Pues bien, muy conocidas son las librerías Mauricio Ashar (Gandhi), Octavio Paz (Fondo de Cultura Económica) y del Sótano sobre Miguel Ángel de Quevedo.

Un poco más al nororiente, sobre Zaragoza, ya en el corazón del barrio de Coyoacán, se erige la casa “fortaleza” del cineasta Emilio Fernández. La casa nos presenta una oportunidad de ver “Teatro (en) breve” con piezas simultáneas de unos quince minutos. Me alegra ver las oportunidades de producción y actuación para mucha gente, en especial joven. “Teatro (en) breve” es otro ejemplo de diálogo entre las tres culturas mencionadas.

A cada rato vivimos una diferencia decisiva entre la ciudad y el campo, sin que pensemos mucho en ella: en muy pocos metros cuadrados citadinos coexisten dificultosamente muy disímiles funciones, personas, objetos, intereses, propósitos; el campo, en cambio, ni puertas puede tener. Vecinos de la casa “fortaleza” se han quejado de algún ruido durante las funciones de fin de semana. Parece ser que ya se resuelve el problema.

Y al extremo norte de la urbe se alza otro célebre ámbito universitario: el casi fantasmagórico Chopo.

Desde el jueves pasado, día 8, hasta hoy, domingo 11, se está representando Sin fecha de caducidad. Pieza documental para repensar la vejez, de la dramaturga Edurne Goded. Ella misma es la directora.

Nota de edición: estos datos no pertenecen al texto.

(** * Stock, cart and order consistency of the record shop back end

    A shallow embedding of the service layer of the shop
    (recordService, cartService, orderService and the orders controller)
    over an explicit model of the four MongoDB collections they touch.

    - Quantities (stock, line amounts) are integers, [Z].
    - Prices and totals are JavaScript Numbers, IEEE 754 doubles. A finite
      double is stood for by the rational it denotes, [Q]; an operation
      computes the exact rational and rounds it to the nearest double,
      ties to even ([binary64]). [Math.round] is the floor of [x + 1/2].
    - The email of a user query goes through the casts of UserSchema
      (lowercase, trim) before it is compared.
    - A service function is a computation in a state-and-exception
      monad over the database: a thrown error keeps the writes that
      were already awaited, exactly as the async code does. *)

From Stdlib Require Import ZArith QArith Qround Ascii String Lia.
From Stdlib Require Floats Uint63.
From stdpp Require Import base option list gmap.

Close Scope Q_scope.
Local Open Scope Z_scope.

(** ** Documents *)

(** ObjectIds are compared through their canonical form only, so a
    number stands for one. *)
Abbreviation ObjectId := N.

(** models/Record.ts: the canonical [stock] is required with default 0;
    [Stock] is the capitalised duplicate that the schema still declares
    "to handle additional fields temporarily". *)
Record IRecord := mkRecord {
  rec_title : string;
  rec_imageRecord : option string;
  rec_price : Q;
  rec_stock : Z;
  rec_Stock : option Z
}.

(** models/Cart.ts *)
Record IRecordDetails := mkDetails {
  det_title : string;
  det_image : string
}.

Record ICartItem := mkItem {
  item_recordId : ObjectId;
  item_amount : Z;
  item_price : Q;
  item_recordDetails : IRecordDetails
}.

(** [userId] carries a unique index, so the collection is keyed by it
    and the cart document does not repeat it. *)
Record ICart := mkCart {
  cart_id : ObjectId;
  cart_userEmail : option string;
  cart_items : list ICartItem;
  cart_totalPrice : Q;
  cart_enabled : bool
}.

(** models/User.ts, the fields the services read or write. *)
Record IUser := mkUser {
  user_id : ObjectId;
  user_userEmail : string;
  user_cartId : option ObjectId
}.

(** models/Order.ts ([orderDate] is the wall clock and is left out). *)
Record IOrderItem := mkOrderItem {
  oi_recordId : ObjectId;
  oi_amount : Z;
  oi_price : Q
}.

Record IOrder := mkOrder {
  order_id : ObjectId;
  order_userId : ObjectId;
  order_userEmail : string;
  order_items : list IOrderItem;
  order_total : Q;
  order_paymentMethod : string
}.

(** ** The database *)

Record DB := mkDB {
  users : list IUser;
  records : gmap N IRecord;
  carts : gmap N ICart;
  orders : list IOrder;
  nextId : N
}.

Inductive collection := Users | Records | Carts | Orders.

(** Which collections accept a write during one call; [false] makes the
    awaited write reject. *)
Definition Storage := collection -> bool.

Definition allWrites : Storage := fun _ => true.

(** The messages of the errors the services throw. *)
Inductive error :=
  | UserNotFound
  | UserNotFoundWithEmail
  | RecordNotFound
  | NotEnoughStock
  | CartNotFound
  | CartNotFoundForUser
  | ItemNotFound
  | CannotRemoveMore
  | InvalidStockValue
  | CannotDecreaseStock
  | EmptyCartOrder
  | FailedToCreateOrder
  | ValidationError
  | StorageError
  | TypeError.

(** ** Computations *)

Inductive result (A : Type) :=
  | Ok (a : A)
  | Throw (e : error).
Arguments Ok {A} a.
Arguments Throw {A} e.

Definition M (A : Type) : Type := DB -> DB * result A.

Definition ret {A} (a : A) : M A := fun db => (db, Ok a).

Definition throw {A} (e : error) : M A := fun db => (db, Throw e).

Definition bind {A B} (c : M A) (k : A -> M B) : M B :=
  fun db =>
    match c db with
    | (db', Ok a) => k a db'
    | (db', Throw e) => (db', Throw e)
    end.

Definition gets {A} (f : DB -> A) : M A := fun db => (db, Ok (f db)).

Definition modify (f : DB -> DB) : M unit := fun db => (f db, Ok tt).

El lugar preciso es el Foro del Dinosaurio, del Museo Universitario del Chopo, que forma parte de la Coordinación de Difusión Cultural de la Universidad.

La semblanza del propio Museo nos señala que Edurne Goded Garzón egresó de la licenciatura en Literatura Dramática y Teatro de la Facultad de Filosofía y Letras y se especializó en dirección.

La autora despliega “su trabajo artístico en el marco de la compañía de teatro documental con perspectiva de género Verbo Delta de la cual es directora” a partir de 2015.

Imparte clases desde casi inicios del siglo y se apasiona por la “pedagogía teatral”, por los talleres y el cine. “La búsqueda por abrir espacios sororos de diálogo entre mujeres la ha llevado a desarrollar sus piezas en las que se entretejen las voces de personajes clásicos con las voces de los testimonios de mujeres de diferentes edades y contextos.”

El boletín acerca de Sin fecha de caducidad nos señala que la obra trata acerca del envejecimiento. La vejez implica el temor a perder “la belleza física”, salud, memoria; se trata, en fin, “de un proceso de duelo para el que nadie nos ha preparado”. Estamos ante “una pieza documental íntima, reflexiva y con humor para establecer un diálogo intergeneracional, entre mujeres, que plantea la complejidad emocional de envejecer”.

Actúan Mónica del Carmen, Regina Flores Ribot y Tae Solana.

La pieza forma parte de “la trilogía No somos una, la cual busca visibilizar la vejez como una de las problemáticas de género menos atendidas y su significado actual”.

Desde otra trinchera por el teatro, este lunes Miguel Ángel Quemáin transmitió interesantes palabras de David Olguín, coordinador de El Milagro.

Nuestro teatro vive: la cultura letrada tiene allí un espacio de expresión.